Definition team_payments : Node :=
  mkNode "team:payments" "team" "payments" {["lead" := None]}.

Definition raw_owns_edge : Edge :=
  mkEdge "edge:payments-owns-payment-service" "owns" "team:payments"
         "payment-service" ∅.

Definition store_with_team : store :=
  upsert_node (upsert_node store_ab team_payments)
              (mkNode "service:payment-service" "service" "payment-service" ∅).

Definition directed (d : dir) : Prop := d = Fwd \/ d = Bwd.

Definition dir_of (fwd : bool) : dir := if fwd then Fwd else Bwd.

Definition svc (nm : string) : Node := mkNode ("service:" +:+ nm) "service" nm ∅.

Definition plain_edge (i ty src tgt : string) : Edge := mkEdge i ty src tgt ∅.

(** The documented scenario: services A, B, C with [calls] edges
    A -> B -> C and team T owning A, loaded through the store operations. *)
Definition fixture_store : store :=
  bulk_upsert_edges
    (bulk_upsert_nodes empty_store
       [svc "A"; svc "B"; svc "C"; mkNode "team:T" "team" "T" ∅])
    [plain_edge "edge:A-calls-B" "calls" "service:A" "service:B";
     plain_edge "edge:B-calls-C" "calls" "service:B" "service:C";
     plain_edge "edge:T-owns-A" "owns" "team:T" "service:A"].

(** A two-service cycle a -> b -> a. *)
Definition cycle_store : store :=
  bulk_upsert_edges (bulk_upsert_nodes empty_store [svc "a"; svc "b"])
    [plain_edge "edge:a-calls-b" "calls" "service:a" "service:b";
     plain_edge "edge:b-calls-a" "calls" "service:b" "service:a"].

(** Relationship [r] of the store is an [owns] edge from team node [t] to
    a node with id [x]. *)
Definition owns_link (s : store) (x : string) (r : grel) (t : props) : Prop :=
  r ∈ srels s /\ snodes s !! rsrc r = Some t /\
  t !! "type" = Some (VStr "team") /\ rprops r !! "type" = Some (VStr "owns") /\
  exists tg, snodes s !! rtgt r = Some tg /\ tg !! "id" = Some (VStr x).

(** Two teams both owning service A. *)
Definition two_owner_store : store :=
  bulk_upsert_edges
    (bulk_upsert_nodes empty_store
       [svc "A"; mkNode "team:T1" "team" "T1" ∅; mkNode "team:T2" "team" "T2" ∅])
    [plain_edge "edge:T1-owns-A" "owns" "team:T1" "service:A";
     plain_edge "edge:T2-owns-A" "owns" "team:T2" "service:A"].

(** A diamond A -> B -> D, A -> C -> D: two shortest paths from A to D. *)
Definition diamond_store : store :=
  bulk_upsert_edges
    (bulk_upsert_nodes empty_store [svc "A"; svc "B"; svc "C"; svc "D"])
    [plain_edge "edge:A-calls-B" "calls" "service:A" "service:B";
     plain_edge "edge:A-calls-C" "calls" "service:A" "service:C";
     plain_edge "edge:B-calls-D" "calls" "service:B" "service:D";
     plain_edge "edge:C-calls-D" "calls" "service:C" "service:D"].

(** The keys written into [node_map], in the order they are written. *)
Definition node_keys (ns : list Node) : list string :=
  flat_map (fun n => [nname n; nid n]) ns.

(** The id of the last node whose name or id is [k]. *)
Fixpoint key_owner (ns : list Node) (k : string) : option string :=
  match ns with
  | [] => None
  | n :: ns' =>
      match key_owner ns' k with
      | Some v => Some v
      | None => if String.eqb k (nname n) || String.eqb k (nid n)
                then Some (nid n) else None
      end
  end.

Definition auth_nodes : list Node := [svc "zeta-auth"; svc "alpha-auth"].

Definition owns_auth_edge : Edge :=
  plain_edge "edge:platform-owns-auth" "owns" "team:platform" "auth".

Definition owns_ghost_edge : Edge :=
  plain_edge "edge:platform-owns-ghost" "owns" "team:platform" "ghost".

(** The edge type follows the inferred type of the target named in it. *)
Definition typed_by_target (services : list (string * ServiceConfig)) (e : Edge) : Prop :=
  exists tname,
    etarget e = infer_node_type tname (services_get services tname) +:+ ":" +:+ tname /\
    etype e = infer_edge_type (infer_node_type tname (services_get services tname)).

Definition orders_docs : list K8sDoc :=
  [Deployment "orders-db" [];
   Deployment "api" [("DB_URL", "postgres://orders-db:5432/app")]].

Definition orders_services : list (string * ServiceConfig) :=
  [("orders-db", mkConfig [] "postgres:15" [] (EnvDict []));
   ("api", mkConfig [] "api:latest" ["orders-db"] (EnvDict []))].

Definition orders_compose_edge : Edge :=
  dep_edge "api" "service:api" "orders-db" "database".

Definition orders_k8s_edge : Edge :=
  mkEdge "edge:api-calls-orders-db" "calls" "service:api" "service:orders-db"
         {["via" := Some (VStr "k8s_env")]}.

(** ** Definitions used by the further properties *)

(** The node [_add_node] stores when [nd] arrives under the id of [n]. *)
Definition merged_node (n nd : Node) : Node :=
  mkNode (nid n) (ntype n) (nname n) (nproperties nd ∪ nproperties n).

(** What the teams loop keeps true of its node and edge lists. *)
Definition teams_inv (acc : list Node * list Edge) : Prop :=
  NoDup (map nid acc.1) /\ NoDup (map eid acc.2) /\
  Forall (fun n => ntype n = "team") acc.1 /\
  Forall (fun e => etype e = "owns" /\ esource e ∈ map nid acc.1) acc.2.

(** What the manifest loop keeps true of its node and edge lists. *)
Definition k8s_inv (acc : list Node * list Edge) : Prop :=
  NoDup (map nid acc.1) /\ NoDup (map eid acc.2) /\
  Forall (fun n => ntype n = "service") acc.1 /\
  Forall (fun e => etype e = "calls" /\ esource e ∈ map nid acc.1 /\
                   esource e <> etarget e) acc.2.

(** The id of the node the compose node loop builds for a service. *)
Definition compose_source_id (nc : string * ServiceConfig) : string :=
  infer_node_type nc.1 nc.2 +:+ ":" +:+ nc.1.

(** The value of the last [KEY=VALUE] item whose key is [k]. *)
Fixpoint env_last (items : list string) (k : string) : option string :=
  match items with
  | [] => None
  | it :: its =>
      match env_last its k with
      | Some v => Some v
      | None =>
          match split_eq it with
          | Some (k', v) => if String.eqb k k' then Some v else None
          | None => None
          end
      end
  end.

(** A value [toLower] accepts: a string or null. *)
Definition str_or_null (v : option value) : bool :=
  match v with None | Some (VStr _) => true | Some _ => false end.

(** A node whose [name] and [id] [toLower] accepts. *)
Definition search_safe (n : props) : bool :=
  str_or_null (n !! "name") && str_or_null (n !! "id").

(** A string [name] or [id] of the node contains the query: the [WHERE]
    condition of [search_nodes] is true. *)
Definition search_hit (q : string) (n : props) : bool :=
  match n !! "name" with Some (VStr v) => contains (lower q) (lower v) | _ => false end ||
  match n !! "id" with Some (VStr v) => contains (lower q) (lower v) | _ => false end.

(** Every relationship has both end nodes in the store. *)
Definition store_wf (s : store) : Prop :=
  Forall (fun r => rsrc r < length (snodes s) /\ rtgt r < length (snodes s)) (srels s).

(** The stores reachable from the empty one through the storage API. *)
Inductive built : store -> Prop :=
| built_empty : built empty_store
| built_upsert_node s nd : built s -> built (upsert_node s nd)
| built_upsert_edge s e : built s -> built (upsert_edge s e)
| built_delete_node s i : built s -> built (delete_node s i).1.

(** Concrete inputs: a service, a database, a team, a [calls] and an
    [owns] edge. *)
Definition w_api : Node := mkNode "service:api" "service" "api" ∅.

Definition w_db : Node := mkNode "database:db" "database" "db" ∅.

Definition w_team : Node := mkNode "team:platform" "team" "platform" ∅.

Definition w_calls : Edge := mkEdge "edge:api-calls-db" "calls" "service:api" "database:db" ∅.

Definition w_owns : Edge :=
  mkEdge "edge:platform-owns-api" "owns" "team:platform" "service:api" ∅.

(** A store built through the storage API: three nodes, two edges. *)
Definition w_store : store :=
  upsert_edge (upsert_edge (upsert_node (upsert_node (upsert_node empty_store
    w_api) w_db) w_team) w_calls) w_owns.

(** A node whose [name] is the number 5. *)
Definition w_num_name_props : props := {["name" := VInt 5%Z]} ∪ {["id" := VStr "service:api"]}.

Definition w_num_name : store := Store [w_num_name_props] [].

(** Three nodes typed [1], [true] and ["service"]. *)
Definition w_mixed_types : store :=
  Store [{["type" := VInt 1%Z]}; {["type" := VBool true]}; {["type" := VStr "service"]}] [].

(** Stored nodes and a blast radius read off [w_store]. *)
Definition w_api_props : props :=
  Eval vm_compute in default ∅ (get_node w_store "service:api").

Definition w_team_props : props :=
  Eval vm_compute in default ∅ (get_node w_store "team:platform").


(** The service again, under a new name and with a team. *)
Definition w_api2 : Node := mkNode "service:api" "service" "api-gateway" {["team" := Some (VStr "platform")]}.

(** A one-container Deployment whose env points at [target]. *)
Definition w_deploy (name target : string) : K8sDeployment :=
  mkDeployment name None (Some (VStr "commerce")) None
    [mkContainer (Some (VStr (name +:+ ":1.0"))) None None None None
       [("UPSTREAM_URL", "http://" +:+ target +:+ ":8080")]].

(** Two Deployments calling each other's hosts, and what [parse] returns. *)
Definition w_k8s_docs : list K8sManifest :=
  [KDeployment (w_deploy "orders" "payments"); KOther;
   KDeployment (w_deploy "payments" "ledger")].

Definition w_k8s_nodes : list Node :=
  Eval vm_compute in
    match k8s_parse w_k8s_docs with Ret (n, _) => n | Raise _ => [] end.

• Goal of the exercise: Look in the material above for the line with "then Some (nid n) else None" and the line with "esource e <>", and transcribe exactly those lines and all lines between them, nothing more.

• Solution to the exercise:
                then Some (nid n) else None
      end
  end.

Definition auth_nodes : list Node := [svc "zeta-auth"; svc "alpha-auth"].

Definition owns_auth_edge : Edge :=
  plain_edge "edge:platform-owns-auth" "owns" "team:platform" "auth".

Definition owns_ghost_edge : Edge :=
  plain_edge "edge:platform-owns-ghost" "owns" "team:platform" "ghost".

(** The edge type follows the inferred type of the target named in it. *)
Definition typed_by_target (services : list (string * ServiceConfig)) (e : Edge) : Prop :=
  exists tname,
    etarget e = infer_node_type tname (services_get services tname) +:+ ":" +:+ tname /\
    etype e = infer_edge_type (infer_node_type tname (services_get services tname)).

Definition orders_docs : list K8sDoc :=
  [Deployment "orders-db" [];
   Deployment "api" [("DB_URL", "postgres://orders-db:5432/app")]].

Definition orders_services : list (string * ServiceConfig) :=
  [("orders-db", mkConfig [] "postgres:15" [] (EnvDict []));
   ("api", mkConfig [] "api:latest" ["orders-db"] (EnvDict []))].

Definition orders_compose_edge : Edge :=
  dep_edge "api" "service:api" "orders-db" "database".

Definition orders_k8s_edge : Edge :=
  mkEdge "edge:api-calls-orders-db" "calls" "service:api" "service:orders-db"
         {["via" := Some (VStr "k8s_env")]}.

(** ** Definitions used by the further properties *)

(** The node [_add_node] stores when [nd] arrives under the id of [n]. *)
Definition merged_node (n nd : Node) : Node :=
  mkNode (nid n) (ntype n) (nname n) (nproperties nd ∪ nproperties n).

(** What the teams loop keeps true of its node and edge lists. *)
Definition teams_inv (acc : list Node * list Edge) : Prop :=
  NoDup (map nid acc.1) /\ NoDup (map eid acc.2) /\
  Forall (fun n => ntype n = "team") acc.1 /\
  Forall (fun e => etype e = "owns" /\ esource e ∈ map nid acc.1) acc.2.

(** What the manifest loop keeps true of its node and edge lists. *)
Definition k8s_inv (acc : list Node * list Edge) : Prop :=
  NoDup (map nid acc.1) /\ NoDup (map eid acc.2) /\
  Forall (fun n => ntype n = "service") acc.1 /\
  Forall (fun e => etype e = "calls" /\ esource e ∈ map nid acc.1 /\
                   esource e <> etarget e) acc.2.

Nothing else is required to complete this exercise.